Not in Munich he didn’t, and for a defiant and impressive Mancini, it was to prove an act of heresy too far. Never mind the sulking, the transfer requests and the trips back home to Buenos Aires, a showing of disrespect as public as this, in a situation so dire, was the death knell in an endlessly tempestuous relationship.
"He is finished for me. If I had my way he’d be out of the club," Mancini told the press.
"I decide the changes. That moment I decided to change Edin Dzeko with Nigel de Jong because I wanted to keep calm in the squad and not concede a third goal because we were 40 minutes to the end.
"And after five minutes Carlos was ready to go on. After that he refused to warm up again and refused to go on the pitch.
"If one player earns a lot of money, play for Manchester City in the Champions League and has this behaviour, for me he can't play. Never.”
Further to the vindictiveness of Tevez, Dzeko did nothing to quell fears over City’s dressing room discipline, reacting furiously to being replaced by De Jong by remonstrating with his Italian manager and throwing his tracksuit top to the ground. At least the Bosnian, although foolish, wanted to contribute.
Unlike the Argentine, whose timing was so brutal that it will raise suspicions of being calculated. Indeed, Jupp Heynckes’ men were making quite clear that City have major work still to do regardless of the squad’s behaviour, but having released the shackles from his side, Mancini has been looking like a manager able to take the Blues to the next level so far this season.
Sat joint top of the Premier League with Manchester United, Mancini’s City have oozed everything they lacked in Germany: class.
Except, that is, for the manager himself, whose fury was as obvious in his face as it was his words, but even that was delivered with dignity. Just as he has done with his team tactically, Mancini unleashed himself and made his message clear: such behaviour is simply unacceptable at Manchester City.

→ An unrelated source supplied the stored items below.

(** What becomes of the memory when a configuration is read: on success the caller gets a
    structure whose release leaves what there was before; on failure there is nothing left but,
    it may be, a parsed configuration that nobody frees. *)
Definition config_memory {D} (frame : list nat) (res : Z * block libusb_config_descriptor)
    (s : UsbState D) : Prop :=
  (res.1 = 0 /\ res.2 <> None /\
   mem_ret (libusb_free_config_descriptor res.2) (us_heap s) (fun _ => owns frame []))
  \/ (res.1 < 0 /\ res.2 = None /\
      (owns frame [] (us_heap s) \/
       exists c, config_wf c /\ owns frame (config_blocks c) (us_heap s))).

Lemma free_config_ret frame b c h :
  config_wf c -> owns frame (b :: config_blocks c) h ->
  mem_ret (libusb_free_config_descriptor (Some (b, c))) h (fun _ => owns frame []).
Proof.
  intros Hwf Ho. apply mem_ret_bind. eapply mem_ret_mono.
  { apply (clear_configuration_ret frame c [b]); [done|owns_by Ho]. }
  intros [] h4 Ho4. by apply free_block_ret.
Qed.

Section api_memory.
Context {D : Type} `{HostOrder} `{DescriptorBackend D}.

Lemma on_heap_free (frame : list nat) b bs (s : UsbState D) {A} (f : unit -> M (UsbState D) A) Q :
  owns frame (b :: bs) (us_heap s) ->
  (forall s', owns frame bs (us_heap s') -> ret_or_overrun (f tt) s' Q) ->
  ret_or_overrun (bind (on_heap (free_block b)) f) s Q.
Proof.
  intros Ho Hf. apply ret_or_overrun_bind, ret_or_overrun_on_heap.
  eapply ret_or_overrun_mono; [by apply free_block_owns|]. intros [] h Hh. by apply Hf.
Qed.

Lemma read_config_memory (fetch : Z -> bool -> M D (Z * list Z * bool)) reset frame (s : UsbState D) :
  (forall len he d, exists r bytes he' d',
     fetch len he d = (Ret (r, bytes, he'), d') /\ Forall is_byte bytes) ->
  owns frame [] (us_heap s) ->
  ret_or_overrun (read_config_descriptor fetch reset) s (config_memory frame).
Proof.
  intros Hfetch Hown. unfold read_config_descriptor.
  apply ret_or_overrun_bind, ret_or_overrun_on_heap. eapply ret_or_overrun_mono; [by apply malloc_owns|].
  intros [c|] h1 Ho1; [|apply ret_or_overrun_ret; right; split_and!; [done..|by left]]. simpl in Ho1.
  assert (forall r (s' : UsbState D), r < 0 -> owns frame [] (us_heap s') ->
    ret_or_overrun (ret (r, None)) s' (config_memory frame)) as Hfail.
  { intros r s' Hr Ho. apply ret_or_overrun_ret. right. split_and!; [done..|by left]. }
  apply ret_or_overrun_bind, ret_or_overrun_on_rest.
  destruct (Hfetch 8 false (us_rest s)) as (r & tmp & he & d1 & E & Htmp).
  eapply ret_or_overrun_run; [exact E|]. cbn beta iota. destruct (r <? 0) eqn:Er. { eapply on_heap_free; [exact Ho1|]. intros s' Ho. apply Hfail; [lia|done]. }
  apply ret_or_overrun_lift_bind, parse_reads. intros dp n Hlen.
  apply ret_or_overrun_bind, ret_or_overrun_on_heap. eapply ret_or_overrun_mono; [by apply malloc_owns|].
  intros [b|] h2 Ho2; simpl in Ho2.
  2: { eapply on_heap_free; [exact Ho2|]. intros s' Ho. by apply Hfail. }
  apply ret_or_overrun_bind, ret_or_overrun_on_rest. cbn [us_rest us_heap].
  destruct (Hfetch (nth 2 dp 0) (if reset then false else he) d1) as (r2 & buf & he2 & d2 & E2 & Hbuf).
  eapply ret_or_overrun_run; [exact E2|].
  assert (forall r (bs : list nat) (s' : UsbState D), owns frame (b :: c :: bs) (us_heap s') ->
    (forall s' : UsbState D, owns frame bs (us_heap s') -> ret_or_overrun (ret (r, None)) s' (config_memory frame)) ->
    ret_or_overrun (do* on_heap (free_block c) in do* on_heap (free_block b) in ret (r : Z, None)) s'
      (config_memory frame)) as Hfail2.
  { intros r' bs s' Ho Hend. eapply (on_heap_free frame c (b :: bs)); [owns_by Ho|].
    intros s1 Hs1. by eapply on_heap_free; [exact Hs1|]. }
  cbn beta iota. destruct (r2 <? 0) eqn:Er2.
  { apply (Hfail2 _ []); [done|]. intros s' Ho. apply Hfail; [lia|done]. }
  apply ret_or_overrun_bind, ret_or_overrun_on_heap.
  eapply ret_or_overrun_mono; [apply parse_configuration_spec; [done|exact Ho2]|].
  intros [r3 cfg] h3 Hcfg. destruct (r3 <? 0) eqn:Er3.
  - destruct Hcfg as [[Hwf Ho]|[_ Ho]].
    + apply (Hfail2 _ (config_blocks cfg)); [owns_by Ho|]. intros s' Ho'.
      apply ret_or_overrun_ret. right. split_and!; [simpl; lia|done|]. right. by exists cfg.
    + apply (Hfail2 _ []); [done|]. intros s' Ho'. apply Hfail; [lia|done].
  - destruct Hcfg as [[Hwf Ho]|[? _]]; [|lia].
    eapply (on_heap_free frame b (c :: config_blocks cfg)); [owns_by Ho|]. intros s' Ho'.
    apply ret_or_overrun_ret. left. split_and!; [done|done|]. simpl.
    apply free_config_ret; [done|owns_by Ho'].
Qed.

Context `{!DescriptorLaws D}.

End api_memory.

(** *** Looking a configuration up by its value *)
Section by_value.
Context {D : Type} `{HostOrder} `{DescriptorBackend D}.

(** The first index from [i] on, of [n], whose configuration has the value [v]. *)
Fixpoint first_with_value (f : Z -> list Z) (v : Z) (n : nat) (i : Z) : option Z :=
  match n with
  | O => None
  | S n' => if decide (f i !! 5%nat = Some v) then Some i else first_with_value f v n' (i + 1)
  end.

Lemma first_with_value_range f v n i j : first_with_value f v n i = Some j -> i <= j < i + Z.of_nat n.
Proof.
  revert i. induction n as [|n IH]; intros i; simpl; [done|].
  case_decide; [intros; simplify_eq; lia|]. intros E%IH. lia.
Qed.

Lemma config_index_loop_first dev f v n i (d : D) :
  (forall j he, i <= j < i + Z.of_nat n ->
     exists r he', 0 <= r /\ backend_get_config_descriptor dev j 6 he d = (Ret (r, f j, he'), d)) ->
  (forall j, i <= j < i + Z.of_nat n -> length (f j) = 6%nat) ->
  config_index_loop dev v n i d = (Ret (0, Some (default (-1) (first_with_value f v n i))), d).
Proof.
  revert i. induction n as [|n IH]; intros i Hf Hlen; simpl; [done|].
  destruct (Hf i false ltac:(lia)) as (r & he' & Hr & E). rewrite (bind_Ret _ _ _ _ _ E).
  destruct (Z.ltb_spec r 0); [lia|].
  destruct (lookup_lt_is_Some_2 (f i) 5) as [b Eb]; [rewrite Hlen; lia|].
  unfold byte_at, lift, bind. rewrite Eb. case_decide as Hd.
  - simplify_eq. by rewrite Z.eqb_refl.
  - destruct (Z.eqb_spec b v) as [->|]; [done|].
    apply IH; intros j; intros; [apply Hf|apply Hlen]; lia.
Qed.
(** A list of devices is returned whole, with a reference to each device and the block of the
    array, or not at all. *)
Lemma device_list_run R L s : accounted R L s ->
  exists r o s', libusb_get_device_list s = (Ret (r, o), s') /\ unharmed R s s' /\
    match o with
    | Some (p, devs) =>
        r = Z.of_nat (length devs) /\ backend_listed s devs /\ accounted (devs ++ R) (p :: L) s'
    | None => r < 0 /\ accounted R L s'
    end.
Proof.
  intros HA. unfold libusb_get_device_list, discovered_devs_alloc.
  destruct (alloc_accounted R L s HA) as (o & s1 & E1 & HA1 & _ & Er1 & _).
  pose proof (unharmed_same R s s1 Er1) as U1.
  erewrite bind_Ret by (erewrite bind_Ret by exact E1; reflexivity).
  destruct o as [b|]; cbn [fmap option_fmap option_map]; [|by exists (LIBUSB_ERROR_NO_MEM : Z), None, s1].
  destruct (law_list R L (mk_discovered b DISCOVERED_DEVICES_SIZE_STEP []) s1 HA1) as (r & d & s2 & E2 & HA2 & U2 & _).
  pose proof (unharmed_trans _ _ _ _ U1 U2) as U02.
  erewrite bind_Ret by exact E2. cbn beta iota. destruct (Z.ltb_spec r 0) as [Hr|Hr].
  - erewrite bind_Ret by reflexivity. destruct (free_discovered_run R L d s2 HA2) as (s3 & E3 & HA3 & U3).
    erewrite bind_Ret by exact E3. exists r, None, s3. split; [done|]. split; [by eapply unharmed_trans|done].
  - destruct (alloc_accounted _ _ s2 HA2) as (o & s3 & E3 & HA3 & _ & Er3 & _).
    pose proof (unharmed_trans _ _ _ _ U02 (unharmed_same R s2 s3 Er3)) as U03. destruct o as [p|].
    + destruct (ref_all _ _ (dc_devices d) s3 HA3) as (s4 & E4 & HA4 & _ & U4); [intros e He; apply elem_of_app; by left|].
      erewrite bind_Ret by (erewrite bind_Ret by exact E3; cbn beta iota; erewrite bind_Ret by exact E4; reflexivity).
      destruct (free_discovered_run (dc_devices d ++ R) (p :: L) d s4) as (s5 & E5 & HA5 & U5).
      { eapply accounted_perm; [done| |exact HA4]. apply Permutation_swap. }
      erewrite bind_Ret by exact E5. exists (Z.of_nat (length (dc_devices d))), (Some (p, dc_devices d)), s5.
      split; [done|]. split; [|split; [done|split; [by exists b, s1, r, d, s2|done]]].
      eapply unharmed_trans; [exact U03|]. eapply unharmed_sub; [|eapply unharmed_trans; [exact U4|exact U5]]. set_solver.
    + erewrite bind_Ret by (erewrite bind_Ret by exact E3; reflexivity).
      destruct (free_discovered_run R L d s3 HA3) as (s4 & E4 & HA4 & U4).
      erewrite bind_Ret by exact E4. exists (LIBUSB_ERROR_NO_MEM : Z), None, s4. split; [done|].
      split; [by eapply unharmed_trans|done].
Qed.

Lemma free_list_run R L p devs s : accounted (devs ++ R) (p :: L) s ->
  exists s', libusb_free_device_list (Some (p, devs)) true s = (Ret tt, s') /\ accounted R L s' /\ kept s s' /\
    unharmed R s s'.
Proof.
  intros HA. cbn [libusb_free_device_list]. destruct (unref_all R _ devs s HA) as (s1 & E1 & HA1 & K1 & U1).
  destruct (free_accounted R L p s1 HA1) as (s2 & E2 & HA2 & K2 & Er2). exists s2. erewrite bind_Ret by exact E1.
  split; [done|]. split; [done|]. split; [by eapply kept_trans|].
  eapply unharmed_trans; [exact U1|]. by apply unharmed_same.
Qed.
(** ** Packet sizes *)

(** The endpoints of a configuration, in the order in which they are looked at. *)
Definition altsetting_endpoints (a : libusb_interface_descriptor) : list libusb_endpoint_descriptor :=
  default [] (snd <$> id_endpoint a).
Definition interface_endpoints (i : libusb_interface) : list libusb_endpoint_descriptor :=
  concat (map altsetting_endpoints (default [] (snd <$> if_altsetting i))).
Definition config_endpoints (c : libusb_config_descriptor) : list libusb_endpoint_descriptor :=
  concat (map interface_endpoints (default [] (snd <$> cd_interface c))).

(** The counts of a configuration are those of its arrays. *)
Definition alt_counted (a : libusb_interface_descriptor) : Prop :=
  id_bNumEndpoints a = Z.of_nat (length (altsetting_endpoints a)).
Definition interface_counted (i : libusb_interface) : Prop :=
  if_num_altsetting i = Z.of_nat (length (default [] (snd <$> if_altsetting i))) /\
  Forall alt_counted (default [] (snd <$> if_altsetting i)).
Definition config_counted (c : libusb_config_descriptor) : Prop :=
  cd_bNumInterfaces c = Z.of_nat (length (default [] (snd <$> cd_interface c))) /\
  Forall interface_counted (default [] (snd <$> cd_interface c)).

Lemma find_in_endpoints_app es es' e : find_in_endpoints (es ++ es') e =
  match find_in_endpoints es e with Some x => Some x | None => find_in_endpoints es' e end.
Proof. induction es as [|x es IH]; cbn; [done|]. by destruct (_ =? _). Qed.

Lemma find_endpoint_first c e : config_counted c -> find_endpoint c e = Ret (find_in_endpoints (config_endpoints c) e).
Proof.
  intros [Hn Hi]. unfold find_endpoint. rewrite array_prefix_all by done. cbn [mbind outcome_bind].
  unfold config_endpoints. clear Hn. induction Hi as [|i l [Hn Ha] _ IH]; [done|].
  cbn [find_in_interfaces map concat]. rewrite array_prefix_all by done. cbn [mbind outcome_bind].
  assert (find_in_altsettings (default [] (snd <$> if_altsetting i)) e
          = Ret (find_in_endpoints (interface_endpoints i) e)) as E.
  { unfold interface_endpoints. clear -Ha. induction Ha as [|a l Ha _ IH]; [done|].
    cbn [find_in_altsettings map concat]. rewrite array_prefix_all by exact Ha. cbn [mbind outcome_bind].
    rewrite find_in_endpoints_app. change (default [] (snd <$> id_endpoint a)) with (altsetting_endpoints a).
    destruct (find_in_endpoints (altsetting_endpoints a) e); [done|exact IH]. }
  rewrite E. cbn [mbind outcome_bind]. rewrite find_in_endpoints_app.
  by destruct (find_in_endpoints (interface_endpoints i) e).
Qed.

Section packets.
Context {K : Type} `{HostOrder} `{IoBackend (Devices K)} `{DescriptorBackend (Devices K)}.
Implicit Types (s : Ctx (Devices K)).

(** The packet size is that of the first endpoint of the active configuration with the
    address, and the memory is as it was; but when no endpoint has it the error leaves the
    whole configuration allocated, and nobody knows where. *)
Theorem max_packet_size_leaks dev e n d b c s u frame :
  d_devices (c_rest s) !! dev = Some (n, d) ->
  libusb_get_active_config_descriptor d (mkUsb (c_heap s) (c_rest s)) = (Ret (0, Some (b, c)), u) ->
  config_counted c -> config_wf c -> owns frame (b :: config_blocks c) (us_heap u) ->
  exists r s', libusb_get_max_packet_size dev e s = (Ret r, s') /\
    match find_in_endpoints (config_endpoints c) e with
    | Some ep => r = ed_wMaxPacketSize ep /\ owns frame [] (c_heap s')
    | None => r = LIBUSB_ERROR_NOT_FOUND /\ owns frame (b :: config_blocks c) (c_heap s')
    end.
Proof.
  intros Ed Eu Hcount Hwf Hown. unfold libusb_get_max_packet_size, with_endpoint.
  erewrite bind_Ret by (unfold get_device, query; rewrite Ed; reflexivity). cbn beta iota.
  erewrite bind_Ret by (unfold on_usb; rewrite Eu; reflexivity). cbn beta iota. cbn [Z.ltb Z.compare].
  erewrite bind_Ret by (unfold lift; rewrite find_endpoint_first by done; reflexivity).
  destruct (find_in_endpoints (config_endpoints c) e) as [ep|].
  - destruct (free_config_ret frame b c (us_heap u) Hwf Hown) as ([] & h & Ef & Ho).
    erewrite bind_Ret by (unfold in_memory; cbn [c_heap]; rewrite Ef; reflexivity).
    eexists _, _. split; [reflexivity|]. by split.
  - eexists _, _. split; [reflexivity|]. by split.
Qed.
End packets.

(** ** The default context *)
Section default_context.
Context {K : Type} `{IoBackend (Devices K)} `{UsbBackend K} `{BackendInit K}.
Implicit Types (s : Library K).

(** A user of the default context comes or goes. *)
Definition default_op (start : bool) : M (Library K) unit :=
  if start then let* _ := libusb_init false None in ret tt else libusb_exit None.

Definition with_count s (n : Z) : Library K :=
  mkLibrary (lb_heap s) (lb_contexts s) (lb_debug s) (lb_default s) n (lb_rest s).

(** The users after each step are at least one. *)
Fixpoint in_use (n : Z) (ops : list bool) : bool :=
  match ops with
  | [] => true
  | start :: ops' => let n' := if (start : bool) then n + 1 else n - 1 in (0 <? n') && in_use n' ops'
  end.
Definition users (n : Z) (ops : list bool) : Z :=
  fold_left (fun n (start : bool) => if start then n + 1 else n - 1) ops n.

(** As long as somebody uses it, starting and ending the library without a context of one's own
    only counts the users of the default context, which stays as it is; the last one to end it
    destroys that context, and then there is no default context any more. *)
Theorem default_context_shared c n ops s :
  lb_default s = Some c -> lb_default_refcnt s = n -> in_use n ops = true ->
  for_each ops default_op s = (Ret tt, with_count s (users n ops)) /\
  (n = 1 -> libusb_exit None s
            = destroy_context c (mkLibrary (lb_heap s) (lb_contexts s) (lb_debug s) None 0 (lb_rest s))).
Proof.
  intros Hc Hn Hu. split.
  - revert n s Hc Hn Hu. induction ops as [|start ops IH]; intros n s Hc Hn Hu.
    { cbn. subst n. by destruct s. }
    cbn [in_use] in Hu. apply andb_true_iff in Hu as [Hpos Hu]. cbn [for_each users fold_left].
    assert (default_op start s = (Ret tt, with_count s (if start then n + 1 else n - 1))) as E.
    { destruct start; cbn [default_op].
      - unfold libusb_init. erewrite bind_Ret; [reflexivity|]. erewrite bind_Ret by reflexivity. unfold id. rewrite Hc.
        unfold with_count. by rewrite Hc, Hn.
      - unfold libusb_exit. erewrite bind_Ret by reflexivity. unfold id. cbn [USBI_GET_CONTEXT].
        rewrite bool_decide_true by done. rewrite Hn, Hpos. unfold with_count. done. }
    erewrite bind_Ret by exact E. by rewrite (IH (if start then n + 1 else n - 1) (with_count s (if start then n + 1 else n - 1))).
  - intros ->. unfold libusb_exit. erewrite bind_Ret by reflexivity. unfold id. cbn [USBI_GET_CONTEXT].
    rewrite bool_decide_true by done. rewrite Hn. change (0 <? 1 - 1) with false. cbn beta iota zeta.
    erewrite bind_Ret by reflexivity. by rewrite Hc.
Qed.
End default_context.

In front of the media glare, the former Sampdoria man, just like he used to in front of the goal, remained ice cool but still delivered the killer blow to his striker, but it’s fair to say he’s had practice.
Both Tevez and Mario Balotelli’s various misdemeanours over the last 21 months have raised questions over Mancini’s ability to instil the culture of respect and professionalism on which their city rivals at Old Trafford thrive on, with the situation on the blue half of the city often looking likely to spiral out of the former Inter manager’s control.
However, even Mancini’s fiercest critics would struggle to make an argument that Tevez’s actions were the result of anything other than reckless dishonour. Even Sir Alex Ferguson, one of the game’s greatest ever disciplinarians, discovered that the Argentine appears to be a helpless case, allowing him to leave the Theatre of Dreams in 2009.
Two years later and it’s history repeating. The removal of Tevez once again appears to be the only remaining option.
It was a night to forget on the pitch for Mancini but his comments following the final whistle were those of a true leader, defiant in the most trying of circumstances and commanding respect.
That’s an asset that money can’t buy.